Background on Managed Futures

Managed futures is a segment of the hedge fund industry; managers trade a range of futures and foreign exchange markets with the aim of profiting from price movement.

Commodity Trading Advisor (CTA) is the name given to the investment managers in managed futures; CTAs are in fact traders, who trade many markets, not just commodities. CTAs trade futures on equities, bonds, interest rates, currencies and commodities and take both long and short positions. CTAs employ a range of trading strategies of which Trendfollowing is the most common.


Trading in commodities dates back to the mid-1800s when the Chicago Board of Trade was established. The managed futures industry became established in the 1980s when futures exchanges expanded to accommodate hedging in a growing range of financial markets.

The managed futures industry has grown over time and assets under management have increased as investor demand for liquid alternative strategies has grown.

Key Facts

Assets under management in managed futures is estimated by BarclayHedge to be $300bn as of the second quarter 2019 which means it accounts for approximately 10% of the total hedge fund industry. There are a wide range of managers in the industry, both in terms of trading style and size, ranging from managers with less than $10m to managers with over $10bn in assets.

Investing in managed futures is not suitable for all investors given the level of risk involved, including the risk of loss.

Why Managed Futures

Uncorrelated returns

Managed futures has historically, over time, exhibited zero correlation to equities.


Managed futures has provided better diversification than many other hedge fund strategies during major equity market declines.


Managed futures strategies have the potential to profit from bull and bear moves subject to market conditions.


CTAs typically trade a range of financial, commodity and foreign exchange markets and potentially benefit from trends in these markets.


Most CTAs use systematic strategies which have been tested for validity on historical data.


CTAs typically trade highly liquid markets* on regulated exchanges which can be marked-to-market continuously.

Portfolio Benefits

Academic and industry research has shown that adding managed futures to a traditional portfolio of stocks and bonds has resulted in better outcomes, over the long term, in terms of reduced drawdown and portfolio volatility and enhanced risk-adjusted return.

Risk Factors:

Investors should be aware that investing in managed futures is subject to market, counterparty and CTA risk.
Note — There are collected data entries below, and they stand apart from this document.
Lemma keeps_WithTenantTx {A} (fn : Conn -> M GoErr A) :
  keeps I (fn Tx) -> keeps I (WithTenantTx fn).
Proof.
  intros Hfn w Hw. unfold WithTenantTx. destruct (w_tx w) eqn:Ew; [|cbn; rewrite ?Ew; exact Hw..].
  rewrite <- Ew in Hw.
  pose proof (stable_on_err _ begin_tx (Wrap "postgres: begin tenant tx") keeps_begin w Hw) as Hb.
  unfold wrap. destruct (on_err _ _ w) as [[e|[]] w1]; [exact Hb|].
  specialize (Hfn w1 Hb). destruct (fn Tx w1) as [[e|a] w2].
  - destruct Hfn; split; cbn; auto.
  - pose proof (keeps_commit w2 Hfn) as Hc. destruct (commit_tx w2) as [[|] ?]; exact Hc.
Qed.

Lemma keeps_serve {B} (m : M (Resp B) (Resp B)) w :
  keeps I m -> both I (w_db w) (w_tx w) -> I (w_db (snd (serve m w))).
Proof.
  intros Hm Hw. specialize (Hm w Hw). unfold serve.
  destruct (m w) as [[|] w']; apply Hm.
Qed.
End Keeps.

Section TxLocal.
Context {env : Env} (d0 : DB).

Lemma committed_exec {A} (f : DB -> GoErr + (A * DB)) : stable (committed d0) (exec Tx f).
Proof.
  intros w H. unfold exec; cbn. destruct (w_tx w); cbn; [exact H..|].
  destruct (db_fault _); [exact H|]. destruct (f d) as [|[? ?]]; exact H.
Qed.
Lemma committed_query {A} c (f : DB -> A) : stable (committed d0) (query c f).
Proof.
  destruct c; [|apply committed_exec]. intros w H. unfold query, exec; cbn.
  destruct (db_fault _); exact H.
Qed.
Lemma committed_query_row {A} c (f : DB -> option A) : stable (committed d0) (query_row c f).
Proof. apply stable_bind; [apply committed_query | intros; apply stable_of_option]. Qed.
Lemma committed_exec_n (f : DB -> nat * DB) : stable (committed d0) (exec_n Tx f).
Proof. apply committed_exec. Qed.
Lemma committed_begin : stable (committed d0) begin_tx.
Proof. intros w H. unfold begin_tx. destruct (db_fault _); exact H. Qed.

(** A transaction whose body fails, or whose commit fails, leaves no trace. *)
Lemma WithTenantTx_atomic {A} (fn : Conn -> M GoErr A) w e w' :
  tx_local (fn Tx) -> WithTenantTx fn w = (inl e, w') -> w_db w' = w_db w.
Proof.
  intros Hfn. unfold WithTenantTx. destruct (w_tx w); [|intros H; injection H as <- <-; reflexivity..].
  assert (Hb : w_db (snd (wrap "postgres: begin tenant tx" begin_tx w)) = w_db w).
  { unfold wrap, on_err, begin_tx. destruct (db_fault _); reflexivity. }
  destruct (wrap _ _ w) as [[e1|[]] w1]; cbn in Hb.
  { intros H; injection H as <- <-. exact Hb. }
  pose proof (Hfn (w_db w1) w1 eq_refl) as Hf. unfold committed in Hf.
  destruct (fn Tx w1) as [[e2|a] w2]; cbn in Hf.
  { intros H; injection H as <- <-. cbn. congruence. }
  unfold commit_tx. destruct (w_tx w2).
  - intros H; injection H as <- <-. cbn. congruence.
  - intros H; injection H as <- <-. cbn. congruence.
  - destruct (db_fault _); [intros H; injection H as <- <-; cbn; congruence | discriminate].
Qed.
End TxLocal.

#[export] Hint Resolve stable_ret stable_throw stable_throw_if stable_of_option stable_new_uuid
  stable_time_now stable_current_date stable_send stable_call_out keeps_query keeps_query_row keeps_begin keeps_rollback
  keeps_commit committed_exec committed_query committed_query_row committed_exec_n
  committed_begin : keeps.

(** Walks through a computation, splitting binds and branches and closing the
    steps whose lemma is in the database. *)
Ltac keeps_step :=
  first
    [ solve [auto with keeps]
    | match goal with
      | |- stable _ (mbind _ _) => apply stable_bind; [|intros ?]
      | |- stable _ (match ?x with _ => _ end) => destruct x
      | |- stable _ (on_err _ _) => apply stable_on_err
      | |- stable _ (wrap _ _) => apply stable_on_err
      | |- stable _ (attempt _) => apply stable_attempt
      | |- stable _ (for_each _ _) => apply stable_for_each; intros ?
      | |- stable _ (WithTenantTx _) => apply keeps_WithTenantTx
      | |- stable _ (let _ := _ in _) => cbv zeta
      | |- tx_local _ => intros ?
      end ].
Ltac keeps_go := repeat keeps_step.

(** ** Results of computations *)

Lemma bind_ok {E A B} (m : M E A) (k : A -> M E B) w b w' :
  (m ≫= k) w = (inr b, w') -> exists a w1, m w = (inr a, w1) /\ k a w1 = (inr b, w').
Proof. unfold mbind, M_bind. destruct (m w) as [[e|a] w1]; [discriminate | eauto]. Qed.

Lemma bind_inv {E A B} (m : M E A) (k : A -> M E B) w r w' :
  (m ≫= k) w = (r, w') ->
  (exists e, m w = (inl e, w') /\ r = inl e)
  \/ (exists a w1, m w = (inr a, w1) /\ k a w1 = (r, w')).
Proof.
  unfold mbind, M_bind. destruct (m w) as [[e|a] w1]; [|eauto].
  intros H. injection H as <- <-. eauto.
Qed.

(** ** Functional behaviour of computations

    [sees c w d]: in world w, connection c reads the database d.  A computation
    [runs] from d with postcondition Q and error postcondition R when, unless
    some statement fails in the driver, it returns a value of Q and the database
    Q names, or an error of R.  With no faults this is total correctness. *)

Section Runs.
Context {env : Env}.

Definition faulty : Prop := exists n, db_fault n = true.
Definition sees (c : Conn) (w : World) (d : DB) : Prop :=
  match c with Pool => w_tx w = NoTx /\ w_db w = d | Tx => w_tx w = TxOpen d end.
(** After a failed statement whose error the code discards. *)
Definition spoiled (c : Conn) (w : World) : Prop :=
  w_tx w = match c with Pool => NoTx | Tx => TxAborted end.
(** The computation leaves a spoiled connection spoiled. *)
Definition inert (c : Conn) {E A} (m : M E A) : Prop :=
  forall w, spoiled c w -> spoiled c (snd (m w)).

Definition runs (c : Conn) {E A} (m : M E A) (d : DB) (Q : A -> DB -> Prop) (R : E -> Prop) : Prop :=
  forall w, sees c w d ->
    match m w with
    | (inr a, w') => (exists d', sees c w' d' /\ Q a d') \/ (faulty /\ spoiled c w')
    | (inl e, w') => (R e /\ exists d', sees c w' d') \/ (faulty /\ spoiled c w')
                     \/ (R e /\ spoiled c w')
    end.

Lemma inert_ret {E A} c (a : A) : inert c (mret a : M E A).
Proof. intros w H. exact H. Qed.
Lemma inert_throw {E A} c (e : E) : inert c (throw e : M E A).
Proof. intros w H. exact H. Qed.
Lemma inert_throw_if {E} c b (e : E) : inert c (throw_if b e).
Proof. destruct b; intros w H; exact H. Qed.
Lemma inert_of_option {E A} c (o : option A) (e : E) : inert c (of_option o e).
Proof. destruct o; intros w H; exact H. Qed.
Lemma inert_new_uuid {E} c : inert c (new_uuid : M E uuid).
Proof. intros w H. exact H. Qed.
Lemma inert_time_now {E} c : inert c (time_now : M E Time).
Proof. intros w H. exact H. Qed.
Lemma inert_current_date {E} c : inert c (current_date : M E Time).
Proof. intros w H. exact H. Qed.
Lemma inert_send {E} c n : inert c (send n : M E unit).
Proof. intros w H. exact H. Qed.
Lemma inert_call_out {E A} c (answer : list OutCall -> A) k : inert c (call_out answer k : M E A).
Proof. intros w H. exact H. Qed.
Lemma inert_bind {E A B} c (m : M E A) (k : A -> M E B) :
  inert c m -> (forall a, inert c (k a)) -> inert c (m ≫= k).
Proof.
  intros Hm Hk w Hw. specialize (Hm w Hw). unfold mbind, M_bind.
  destruct (m w) as [[e|a] w']; [exact Hm | exact (Hk a w' Hm)].
Qed.
Lemma inert_attempt {E A} c (m : M GoErr A) : inert c m -> inert c (attempt m : M E _).
Proof. intros Hm w Hw. specialize (Hm w Hw). unfold attempt. destruct (m w). exact Hm. Qed.
Lemma inert_on_err {E A} c (m : M GoErr A) (h : GoErr -> E) : inert c m -> inert c (on_err m h).
Proof. intros Hm w Hw. specialize (Hm w Hw). unfold on_err. destruct (m w) as [[|] ?]; exact Hm. Qed.
Lemma inert_for_each {E A} c (f : A -> M E unit) l :
  (forall x, inert c (f x)) -> inert c (for_each f l).
Proof.
  intros Hf. induction l as [|x l IH]; cbn; [apply inert_ret|].
  apply inert_bind; [apply Hf | intros _; exact IH].
Qed.
Lemma inert_exec {A} c (f : DB -> GoErr + (A * DB)) : inert c (exec c f).
Proof.
  intros w H. unfold spoiled, exec in *. destruct c; cbn.
  - destruct (db_fault _); cbn; [exact H|]. destruct (f _) as [|[? ?]]; cbn; [exact H | now rewrite H].
  - rewrite H. exact H.
Qed.
Lemma inert_query {A} c (f : DB -> A) : inert c (query c f).
Proof. apply inert_exec. Qed.
Lemma inert_exec_n c (f : DB -> nat * DB) : inert c (exec_n c f).
Proof. apply inert_exec. Qed.
Lemma inert_query_row {A} c (f : DB -> option A) : inert c (query_row c f).
Proof. apply inert_bind; [apply inert_query | intros; apply inert_of_option]. Qed.

Lemma runs_ret {E A} c (a : A) d Q (R : E -> Prop) : Q a d -> runs c (mret a) d Q R.
Proof. intros H w Hw. left. eauto. Qed.
Lemma runs_throw {E A} c (e : E) d (Q : A -> DB -> Prop) (R : E -> Prop) : R e -> runs c (throw e) d Q R.
Proof. intros H w Hw. left. eauto. Qed.
Lemma runs_new_uuid {E} c d Q (R : E -> Prop) : (forall u, Q u d) -> runs c new_uuid d Q R.
Proof. intros H w Hw. left. exists d. destruct c; cbn in *; auto. Qed.
Lemma runs_time_now {E} c d Q (R : E -> Prop) : (forall t, Q t d) -> runs c time_now d Q R.
Proof. intros H w Hw. left. exists d. destruct c; cbn in *; auto. Qed.
Lemma runs_send {E} c n d Q (R : E -> Prop) : Q tt d -> runs c (send n) d Q R.
Proof. intros H w Hw. left. exists d. destruct c; cbn in *; auto. Qed.

Lemma runs_call_out {E A} c (answer : list OutCall -> A) k d Q (R : E -> Prop) :
  (forall past, Q (answer past) d) -> runs c (call_out answer k) d Q R.
Proof. intros H w Hw. left. exists d. destruct c; cbn in *; auto. Qed.

Lemma runs_exec {A} c (f : DB -> GoErr + (A * DB)) d (Q : A -> DB -> Prop) (R : GoErr -> Prop) :
  match f d with inl e => R e | inr (a, d') => Q a d' end -> runs c (exec c f) d Q R.
Proof.
  intros H w Hw. unfold exec, faulty, spoiled, sees in *. destruct c; cbn.
  - destruct Hw as [Ht <-]. destruct (db_fault (w_stmts w)) eqn:Ef; cbn; [right; left; eauto|].
    destruct (f (w_db w)) as [e|[a d']]; cbn; [eauto|]. left. rewrite Ht. eauto.
  - rewrite Hw. destruct (db_fault (w_stmts w)) eqn:Ef; cbn; [right; left; eauto|].
    destruct (f d) as [e|[a d']]; cbn; eauto.
Qed.
Lemma runs_query {A} c (f : DB -> A) d (Q : A -> DB -> Prop) R : Q (f d) d -> runs c (query c f) d Q R.
Proof. intros H. apply runs_exec. exact H. Qed.
Lemma runs_exec_n c (f : DB -> nat * DB) d (Q : nat -> DB -> Prop) R :
  Q (fst (f d)) (snd (f d)) -> runs c (exec_n c f) d Q R.
Proof. intros H. apply runs_exec. destruct (f d). exact H. Qed.

Lemma runs_bind {E A B} c (m : M E A) (k : A -> M E B) d Q1 Q (R : E -> Prop) :
  runs c m d Q1 R -> (forall a, inert c (k a)) ->
  (forall a d', Q1 a d' -> runs c (k a) d' Q R) -> runs c (m ≫= k) d Q R.
Proof.
  intros Hm Hi Hk w Hw. specialize (Hm w Hw). unfold mbind, M_bind.
  destruct (m w) as [[e|a] w']; [exact Hm|]. destruct Hm as [(d' & Hd & HQ)|[Hf Hs]].
  - exact (Hk a d' HQ w' Hd).
  - specialize (Hi a w' Hs). destruct (k a w') as [[e|b] w'']; cbn in Hi; auto.
Qed.

(** A SELECT of one row: the row, or pgx.ErrNoRows. *)
Lemma runs_query_row {A} c (f : DB -> option A) d (Q : A -> DB -> Prop) (R : GoErr -> Prop) :
  match f d with Some a => Q a d | None => R ErrNoRows end -> runs c (query_row c f) d Q R.
Proof.
  intros H. apply (runs_bind c _ _ d (fun o d' => o = f d /\ d' = d)).
  - apply runs_query. auto.
  - intros. apply inert_of_option.
  - intros o d' [-> ->]. destruct (f d); [apply runs_ret | apply runs_throw]; exact H.
Qed.

Lemma runs_weaken {E A} c (m : M E A) d (Q Q' : A -> DB -> Prop) (R R' : E -> Prop) :
  runs c m d Q R -> (forall a d', Q a d' -> Q' a d') -> (forall e, R e -> R' e) -> runs c m d Q' R'.
Proof.
  intros Hm HQ HR w Hw. specialize (Hm w Hw). destruct (m w) as [[e|a] w'].
  - destruct Hm as [[H1 H2]|[H|[H1 H2]]]; auto.
  - destruct Hm as [(d' & H1 & H2)|H]; eauto.
Qed.

Lemma runs_post {E A} c (m : M E A) d (Q Q' : A -> DB -> Prop) (R : E -> Prop) :
  runs c m d Q R -> (forall a d', Q a d' -> Q' a d') -> runs c m d Q' R.
Proof. intros H HQ. apply (runs_weaken c m d Q Q' R R H HQ). auto. Qed.

Lemma runs_on_err {E A} c (m : M GoErr A) (h : GoErr -> E) d Q (R : E -> Prop) :
  runs c m d Q (fun e => R (h e)) -> runs c (on_err m h) d Q R.
Proof. intros Hm w Hw. specialize (Hm w Hw). unfold on_err. destruct (m w) as [[e|a] w']; exact Hm. Qed.

Lemma runs_attempt_query_row {E A} c (f : DB -> option A) d (Q : GoErr + A -> DB -> Prop) (R : E -> Prop) :
  match f d with Some a => Q (inr a) d | None => Q (inl ErrNoRows) d end ->
  runs c (attempt (query_row c f)) d Q R.
Proof.
  intros H w Hw. unfold attempt, query_row, query, mbind, M_bind, exec, faulty, spoiled, sees in *.
  destruct c; cbn in *.
  - destruct Hw as [Ht <-]. destruct (db_fault (w_stmts w)) eqn:Ef; cbn; [right; eauto|].
    destruct (f (w_db w)); cbn; left; exists (w_db w); rewrite ?Ht; auto.
  - rewrite Hw. destruct (db_fault (w_stmts w)) eqn:Ef; cbn; [right; eauto|].
    destruct (f d); cbn; left; exists d; auto.
Qed.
There is also a risk that managed futures may suffer losses at the same time that other asset classes such as equities are declining in which case an allocation to managed futures may not yield diversification benefits. Trading in futures is not suitable for all investors given its speculative nature and the high level of risk involved. Past results are not indicative of future results.

*Liquidation of contracts is subject to market conditions.